SourceForge Headquarters 1320 Columbia Street Suite 310 San Diego, CA 92101 +1 (858) 422-6466

On Mon, Jan 23, 2006 at 08:47:38PM -0500, Eric M. Ludlam wrote:
> >>> "Toby 'qubit' Cubitt" <tob...@dr...> seems to think that:
>
> >One downside is that my data structures are designed for
> >looking up completions, and will be slightly slower for just
> >looking up a single tag (O(log n) instead of O(1), assuming the
> >current table lookup is O(1)). Might not be a big deal though.
> 
> Existing basic searches through a single file are O(n), but does use
> 'assoc' when possible, which is pretty fast.

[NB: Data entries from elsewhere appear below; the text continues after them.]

(** *** Contacts *)

Lemma keepsContactsUnique_refl (d : Db) : keepsContactsUnique d d.
Proof. intros H. exact H. Qed.

Lemma keepsContactsUnique_trans (d1 d2 d3 : Db) :
  keepsContactsUnique d1 d2 -> keepsContactsUnique d2 d3 ->
  keepsContactsUnique d1 d3.
Proof. intros H12 H23 H. exact (H23 (H12 H)). Qed.

Lemma keepsContactsUnique_same (d d' : Db) :
  contacts d' = contacts d -> keepsContactsUnique d d'.
Proof. intros E H. unfold contactKeys. now rewrite E. Qed.

Lemma find_none_contact (name : string) (cid : Z) (l : list Contact) :
  find (fun c => String.eqb (contact_name c) name
                 && (contact_companyId c =? cid)) l = None ->
  ~ In (name, cid) (map (fun c => (contact_name c, contact_companyId c)) l).
Proof.
  intros F H. apply in_map_iff in H. destruct H as (c & E & I).
  pose proof (find_none _ _ F c I) as N. simpl in N.
  inversion E as [[En Ec]]. rewrite En, Ec in N.
  now rewrite String.eqb_refl, Z.eqb_refl in N.
Qed.

(** The contact upsert: a contact is created only when the company has none
    of that name. *)
Lemma contact_upsert_unique (name : string) (cid : Z) :
  respects keepsContactsUnique
    (c <- contact_findFirst name cid ;;
     match c with
     | Some c => ret (Some c)
     | None => c <- contact_create name cid ;; ret (Some c)
     end).
Proof.
  intros w o w'. unfold contact_findFirst. rewrite bind_query.
  destruct (find (fun c => String.eqb (contact_name c) name
                           && (contact_companyId c =? cid))
                 (contacts (db w))) as [c|] eqn:F.
  - unfold ret. intros H. inversion H. apply keepsContactsUnique_refl.
  - unfold contact_create. rewrite bind_query. cbn [db calls].
    unfold contactCreate, andThen.
    destruct (requireCompany (db w) cid).
    + unfold ret. intros H. inversion H. cbn [db]. intros N.
      unfold contactKeys. cbn [contacts withContacts]. rewrite map_app.
      apply NoDup_app; [exact N | repeat constructor; intros [] |].
      intros x Hx [Hk|[]]. subst x. cbn in Hx.
      exact (find_none_contact _ _ _ F Hx).
    + intros H. inversion H. apply keepsContactsUnique_refl.
Qed.

Lemma unique_contacts_commitGroup (g : Group) :
  respects keepsContactsUnique (commitGroup g).
Proof.
  pose proof keepsContactsUnique_refl as Rr.
  pose proof keepsContactsUnique_trans as Rt.
  open_commitGroup g.
  destruct (dateOf (g_proposalDate g)) as [p|];
    [destruct (dateOf (g_dueDate g)) as [d|]|];
    try (now apply respects_throw).
  apply respects_bind; [exact Rt| |].
  { apply respects_query; [exact Rr|]. intros d0 a d' H. inversion H. apply Rr. }
  intros found. apply respects_bind; [exact Rt| |].
  { destruct found; [now apply respects_ret|].
    apply respects_query; [exact Rr|]. intros d0 a d' H.
    unfold companyCreate in H. inversion H.
    now apply keepsContactsUnique_same. }
  intros company. apply respects_bind; [exact Rt| |].
  { destruct (g_contactName g) as [name|]; [|now apply respects_ret].
    apply contact_upsert_unique. }
  intros contact. rewrite scopeCreates_ret, bind_lift_ret. cbv beta.
  apply respects_bind; [exact Rt| |intros; now apply respects_ret].
  apply respects_query; [exact Rr|]. intros d0 a d'. unfold bidCreate, andThen.
  destruct (newBidRow d0 _); [|discriminate]. intros H. inversion H.
  now apply keepsContactsUnique_same.
Qed.
(** * LSB steganography and document binding: a shallow embedding

    The development follows two modules of the repository:

    - [lsb_steganography.py]: the bit codec, the capacity planner and the
      embed / extract drivers ([Module Lsb]);
    - [document_security.py], with the compact fallback of
      [secure_qr_utils.py]: fingerprinting, binding tokens and the secure
      envelope ([Module Binder]).

    Python values are modelled as the code uses them: integers as [Z] / [nat],
    channel samples as [Z] in [0, 256), the strings of ['0'] / ['1'] characters
    as [list ascii], paths and texts as [string], byte strings as
    [list byte], dicts as association lists in insertion order, rasters as a
    size and a row-major pixel list, the directory of image files as a
    [gmap]. A call returns a value or raises ([outcome]); the clock and the
    UUID generator are inputs of the functions that read them.

    The libraries the code calls (Pillow, [json], [base64], [hmac],
    [hashlib], [os.path]) are parameters of the model. [Module Reference]
    implements them, to run the model on concrete inputs
    ([Module Concrete]). The facts proved about the two modules are in
    [Module LsbFacts] and [Module BinderFacts]. *)

From Stdlib Require Import ZArith NArith List Ascii String Lia Bool.
From Stdlib.Strings Require Import Byte.
From stdpp Require Import base option list strings gmap pretty.

Set Default Proof Using "Type".
Local Open Scope nat_scope.

(** ** Outcomes of a Python call: a value or a raised exception *)

Inductive outcome (E A : Type) : Type :=
| Return (a : A)
| Raise (e : E).
Arguments Return {E A} a.
Arguments Raise {E A} e.

Global Instance outcome_ret {E} : MRet (outcome E) := fun A a => Return a.
Global Instance outcome_bind {E} : MBind (outcome E) := fun A B k m =>
  match m with
  | Return a => k a
  | Raise e => Raise e
  end.

(** [try: m except Exception as e: h e]. *)
Definition try_except {E A} (m : outcome E A) (h : E -> outcome E A) : outcome E A :=
  match m with
  | Return a => Return a
  | Raise e => h e
  end.

(** Python's exception classes that the modelled code raises or catches. *)
Inductive py_class :=
| FileNotFoundError
| ValueError
| IndexError
| UnidentifiedImageError
| KeyError
| TypeError
| AttributeError
| JSONDecodeError
| BinasciiError
| UnicodeEncodeError
| UnicodeDecodeError
| RecursionError
| DocumentSecurityError.

Global Instance py_class_eq_dec : EqDecision py_class.
Proof. solve_decision. Defined.

(** [s.lower()] on the ASCII letters, and [s.endswith(t)] on strings. *)
Definition ascii_lower (c : ascii) : ascii :=
  let n := nat_of_ascii c in
  if decide (65 <= n <= 90) then ascii_of_nat (n + 32) else c.

Fixpoint lower (s : string) : string :=
  match s with
  | EmptyString => EmptyString
  | String c s' => String (ascii_lower c) (lower s')
  end.

Definition str_endswith (s t : string) : bool :=
  bool_decide (String.length t <= String.length s /\
               substring (String.length s - String.length t) (String.length t) s = t).

Module Lsb.

(** *** Rasters *)

(** A PIL image: its [size] and its pixels in row-major order. *)
Record image (A : Type) := Image {
  width : nat;
  height : nat;
  pixels : list A
}.
Arguments Image {A} _ _ _.
Arguments width {A} _.
Arguments height {A} _.
Arguments pixels {A} _.

(** An ['RGB'] pixel and a mode ['1'] pixel (0 is black, 255 is white). *)
Abbreviation rgb := (Z * Z * Z)%type.
Abbreviation bilevel := Z.

Definition wf_image {A} (img : image A) : Prop :=
  length (pixels img) = height img * width img.

Definition channel_ok (v : Z) : Prop := (0 <= v < 256)%Z.

Definition rgb_ok (p : rgb) : Prop :=
  let '(r, g, b) := p in channel_ok r /\ channel_ok g /\ channel_ok b.

(** A well-formed 8-bit colour raster. *)
Definition wf_rgb (img : image rgb) : Prop :=
  wf_image img /\ Forall rgb_ok (pixels img).

(** A well-formed 1-bit raster: every pixel is 0 or 255. *)
Definition wf_bilevel (img : image bilevel) : Prop :=
  wf_image img /\ Forall (fun v => v = 0%Z \/ v = 255%Z) (pixels img).

(** [img.getpixel((x, y))]; [None] stands for PIL's [IndexError]. *)
Definition getpixel {A} (img : image A) (x y : nat) : option A :=
  if decide (x < width img) then pixels img !! (y * width img + x) else None.

(** [img.putpixel((x, y), v)] on the (copied) image. *)
Definition putpixel {A} (img : image A) (x y : nat) (v : A) : image A :=
  Image (width img) (height img) (<[y * width img + x := v]> (pixels img)).

(** [[(x, y) for y in range(y0, h) for x in range(w)]]: the order in which
    the nested [for y ... for x ...] loops visit the pixels. *)
Definition scan (y0 h w : nat) : list (nat * nat) :=
  y ← seq y0 (h - y0); (fun x => (x, y)) <$> seq 0 w.

(** *** Bit strings *)

Abbreviation bitstr := (list ascii).

Definition HEADER_TERMINATOR_BIN : bitstr := list_ascii_of_string "00000000".
Definition HEADER_TERMINATOR_LEN : nat := length HEADER_TERMINATOR_BIN.

(** The binary digits of a positive number, most significant first. *)
Fixpoint pos_digits (p : positive) (acc : bitstr) : bitstr :=
  match p with
  | xH => "1"%char :: acc
  | xO q => pos_digits q ("0"%char :: acc)
  | xI q => pos_digits q ("1"%char :: acc)
  end.

(** [format(n, 'b')] for a non-negative integer. *)
Definition format_b (n : N) : bitstr :=
  match n with
  | N0 => ["0"%char]
  | Npos p => pos_digits p []
  end.

(** [format(integer, f'0{bits}b')]: zero padding on the left up to [bits]
    characters; a longer number is not truncated. *)
Definition _int_to_binary (integer : nat) (bits : nat) : bitstr :=
  let digits := format_b (N.of_nat integer) in
  replicate (bits - length digits) "0"%char ++ digits.

(** [int(binary_string, 2)]; [None] stands for the [ValueError] of an empty
    string or of a character that is no binary digit. *)
Fixpoint parse_bits (acc : N) (s : bitstr) : option N :=
  match s with
  | [] => Some acc
  | c :: s' =>
      if decide (c = "0"%char) then parse_bits (2 * acc)%N s'
      else if decide (c = "1"%char) then parse_bits (2 * acc + 1)%N s'
      else None
  end.

Definition _binary_to_int (binary_string : bitstr) : option nat :=
  match binary_string with
  | [] => None
  | _ => N.to_nat <$> parse_bits 0%N binary_string
  end.

Definition _embed_bit (pixel_value : Z) (bit : ascii) : Z :=
  if decide (bit = "0"%char) then Z.land pixel_value 254
  else Z.lor pixel_value 1.

Definition _extract_lsb (pixel_value : Z) : ascii :=
  if decide (pixel_value mod 2 = 1)%Z then "1"%char else "0"%char.

(** [s.endswith(t)] and [s[:-n]]. *)
Definition endswith (s t : bitstr) : bool :=
  bool_decide (length t <= length s /\ drop (length s - length t) s = t).

Definition drop_last (n : nat) (s : bitstr) : bitstr := take (length s - n) s.

(** *** Exceptions of the module, one constructor per [raise] site *)

Inductive lsb_error :=
| CoverNotFound (path : string)
| QrNotFound (path : string)
| OutputNotPng
| CoverTooSmallForHeader
| CapacityInsufficient (needed available : nat)
| CapacityInsufficientAfterResize (needed available : nat)
| StegoNotFound (path : string)
| HeaderLengthMismatch
| TerminatorNotFound
| HeaderNotFound
| InsufficientData (extracted expected : nat)
| BadBinary
| PixelOutOfRange
| NotAnImage (path : string)
| NoSuchFile (path : string)
| EmptyImage.

Definition error_class (e : lsb_error) : py_class :=
  match e with
  | CoverNotFound _ | QrNotFound _ | StegoNotFound _ | NoSuchFile _ => FileNotFoundError
  | PixelOutOfRange => IndexError
  | NotAnImage _ => UnidentifiedImageError
  | _ => ValueError
  end.

(** *** The directory of image files *)

Inductive picture :=
| PicRGB (img : image rgb)
| Pic1 (img : image bilevel).

Inductive file :=
| ImageFile (p : picture)
| OtherFile.

Abbreviation files := (gmap string file).

Definition path_exists (fs : files) (path : string) : bool :=
  bool_decide (is_Some (fs !! path)).

Definition Image_open (fs : files) (path : string) : outcome lsb_error picture :=
  match fs !! path with
  | Some (ImageFile p) => Return p
  | Some OtherFile => Raise (NotAnImage path)
  | None => Raise (NoSuchFile path)
  end.

Definition picture_size (p : picture) : nat * nat :=
  match p with
  | PicRGB img => (width img, height img)
  | Pic1 img => (width img, height img)
  end.

(** [img.save(path, "PNG")]: PNG is lossless, the raster is stored as it is.
    An image with a side of 0 pixels cannot be written, Pillow raises a
    [ValueError] for it. It does so after it has opened the file for
    writing: a file that was there is left empty, and a file that was
    created is removed again. *)
Definition save_png (fs : files) (path : string) (p : picture)
  : outcome lsb_error unit * files :=
  if decide ((picture_size p).1 = 0 \/ (picture_size p).2 = 0)
  then (Raise EmptyImage,
        match fs !! path with
        | Some _ => <[path := OtherFile]> fs
        | None => fs
        end)
  else (Return (), <[path := ImageFile p]> fs).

Well, O(log n) shouldn't be a problem then. Completion searches will
be fast, regular lookup will be reasonable, and regexp searches will
be much slower if I use my data structures as a tag database. But I
don't think regexp searches are used in time-critical
places. (Actually, as you mention below, it seems at the moment to be
used where completion lookup ought to be used.)

> >Another downside is that I imagine it would be more difficult to
> >divide up the tags into different "tables" so that the table you look
> >in only contains relevant completions (e.g. one table per local scope,
> >one table of methods and properties per class, etc.). I could be wrong
> >here since I haven't looked into the internals of semantic's tag
> >tables.
> 
> I already have routines that create a list of tables relevant per
> file.

Is that the throttle-related stuff?

> If you had a program that compressed that list of tables into
> one new table you knew how to search quickly, that could be easily
> cached on a per-file basis.  It would also likely be simple, and
> provide a good speed boost for very large projects.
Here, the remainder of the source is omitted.